I once met a woman with long, dark hair who moved with a flowing grace. She revered Gandhi, listened to Andreas Vollenweider, and treated all beings with kindness. We found ourselves nodding in agreement so much we hardly had to talk. We were the perfect couple, and that first year together I thought we had returned to Eden.

And now for the fairytale ending—it turned out to be the most boring relationship I ever had. The conversation, the sex, even the meals, were so excruciatingly predictable that I felt like Bill Murray caught in his endless Groundhog Day time loop. I laughed at the fact that if irreconcilable differences were grounds for divorce—I was screaming to get out because of irreconcilable similarities. A marriage counselor’s bread-and-butter is resolving differences; who could I turn to? Everyone told me I had the relationship to die for; how could I make them understand that I was dying because of it? Living with my clone might have been fun for a while, and a stroke for my ego to boot; however, how long can one stand gawking at himself in a mirror?

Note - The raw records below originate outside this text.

(* ===== verification/Metrics.v ===== *)
(** * Composition metrics

    [calculateSceneMetrics] and [calculateComplexity] of [src/server.js]
    (lines 357-375); the vibrancy comes from [Colors]. *)

From Stdlib Require Import QArith ZArith List Bool Lia Lqa.
From S2P Require Import Prelude Imagga Colors.
Import ListNotations.
Import Payload Color.
Local Open Scope Q_scope.
Local Open Scope js_scope.

Module Metrics.

(** An array length as a number. *)
Definition count {A} (l : list A) : Q := inject_Z (Z.of_nat (length l)).

(** [(tags.length * 0.4 + objects.length * 0.3 + colors.length * 0.3) / 2]. *)
Definition complexity_score (tags : list TagItem) (colors : list ColorItem)
    (objects : list TagItem) : Q :=
  (count tags * (4 # 10) + count objects * (3 # 10) + count colors * (3 # 10)) / 2.

(** [calculateComplexity]. *)
Definition calculateComplexity (tags : list TagItem) (colors : list ColorItem)
    (objects : list TagItem) : grade :=
  let score := complexity_score tags colors objects in
  if score >? 7 then MuyAlta
  else if score >? 5 then Alta
  else if score >? 3 then Media
  else Baja.

Record SceneMetrics := mkMetrics {
  object_diversity : nat; color_diversity : nat; tag_diversity : nat;
  complexity : grade; vibrancy : grade }.

(** [calculateSceneMetrics]. *)
Definition calculateSceneMetrics (tags : list TagItem) (colors : list ColorItem)
    (objects : list TagItem) : SceneMetrics :=
  {| object_diversity := min10 (length objects);
     color_diversity := min10 (length colors);
     tag_diversity := min10 (length tags);
     complexity := calculateComplexity tags colors objects;
     vibrancy := calculateVibrancy colors |}.

(** The order of the grades. *)
Definition grade_rank (x : grade) : nat :=
  match x with Baja => 0 | Media => 1 | Alta => 2 | MuyAlta => 3 end.

(** ** Theorems *)

Lemma count_le {A B} (l : list A) (l' : list B) :
  (length l <= length l')%nat -> count l <= count l'.
Proof. intros H. unfold count. rewrite <- Zle_Qle. lia. Qed.

Lemma count_nonneg {A} (l : list A) : 0 <= count l.
Proof. unfold count. change 0 with (inject_Z 0). rewrite <- Zle_Qle. lia. Qed.

Lemma complexity_score_le tags colors objects tags' colors' objects' :
  (length tags <= length tags')%nat -> (length colors <= length colors')%nat ->
  (length objects <= length objects')%nat ->
  complexity_score tags colors objects <= complexity_score tags' colors' objects'.
Proof.
  intros Ht Hc Ho. unfold complexity_score.
  apply Qmult_le_compat_r; [| discriminate].
  pose proof (count_le _ _ Ht). pose proof (count_le _ _ Hc). pose proof (count_le _ _ Ho).
  lra.
Qed.

(** More tags, colors or objects never lower the complexity grade. *)
Theorem calculateComplexity_monotone tags colors objects tags' colors' objects'
  (Ht : (length tags <= length tags')%nat) (Hc : (length colors <= length colors')%nat)
  (Ho : (length objects <= length objects')%nat) :
  (grade_rank (calculateComplexity tags colors objects) <=
   grade_rank (calculateComplexity tags' colors' objects'))%nat.
Proof.
  pose proof (complexity_score_le _ _ _ _ _ _ Ht Hc Ho).
  unfold calculateComplexity.
  set (s := complexity_score tags colors objects) in *.
  set (s' := complexity_score tags' colors' objects') in *.
  qcase; simpl; first [lia | lra].
Qed.

Lemma calculateComplexity_monotone_witness :
  (grade_rank (calculateComplexity (repeat (mkTag None None) 10) [] []) <=
   grade_rank (calculateComplexity (repeat (mkTag None None) 20)
                 (repeat (mkColor None None) 8) (repeat (mkTag None None) 5)))%nat.
Proof. apply calculateComplexity_monotone; simpl; lia. Defined.

(** Tags alone, at most twenty of them as the synthesizer passes,
    never make the complexity more than 'Media': 'Alta' needs colors or
    objects. *)
Theorem calculateComplexity_tags_only (tags : list TagItem)
  (Hlen : (length tags <= 20)%nat) :
  (grade_rank (calculateComplexity tags [] []) <= 1)%nat.
Proof.
  assert (Hs : complexity_score tags [] [] <= 4).
  { unfold complexity_score. apply Qle_shift_div_r; [reflexivity |].
    assert (H20 : count tags <= 20).
    { unfold count. change 20 with (inject_Z (Z.of_nat 20)). rewrite <- Zle_Qle. lia. }
    change (count (@nil TagItem)) with 0. change (count (@nil ColorItem)) with 0. lra. }
  unfold calculateComplexity.
  set (s := complexity_score tags [] []) in *.
  qcase; simpl; first [lia | lra].
Qed.

Lemma calculateComplexity_tags_only_witness :
  (grade_rank (calculateComplexity (repeat (mkTag None None) 20) [] []) <= 1)%nat.
Proof. apply calculateComplexity_tags_only. simpl; lia. Defined.

End Metrics.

I’ve come to learn that fertile ground comes not from all clay or all humus, but from the blending of many diverse elements. Resolving differences might create stability in a relationship, but along with it comes blandness. It may not be easy to live with diversity, but it’s impossible to live without it.

If I’m in my ego, I perceive differences as a threat. If I’m in my heart, differences sweep me out on my frontier, where I can be wowed by the unknown and tremble with exhilaration from the unexpected. Of course there is one hitch—isn’t that always the case? Living from the heart takes centeredness and trust, not to mention embracing perhaps the greatest fear: abandonment.

All those formula patch-’em-up-and-send-’em-home therapists and self-help books are doing us a tremendous disservice. If they could retool and help us honor diversity, I believe they could not only help us have loving relationships, but a loving world.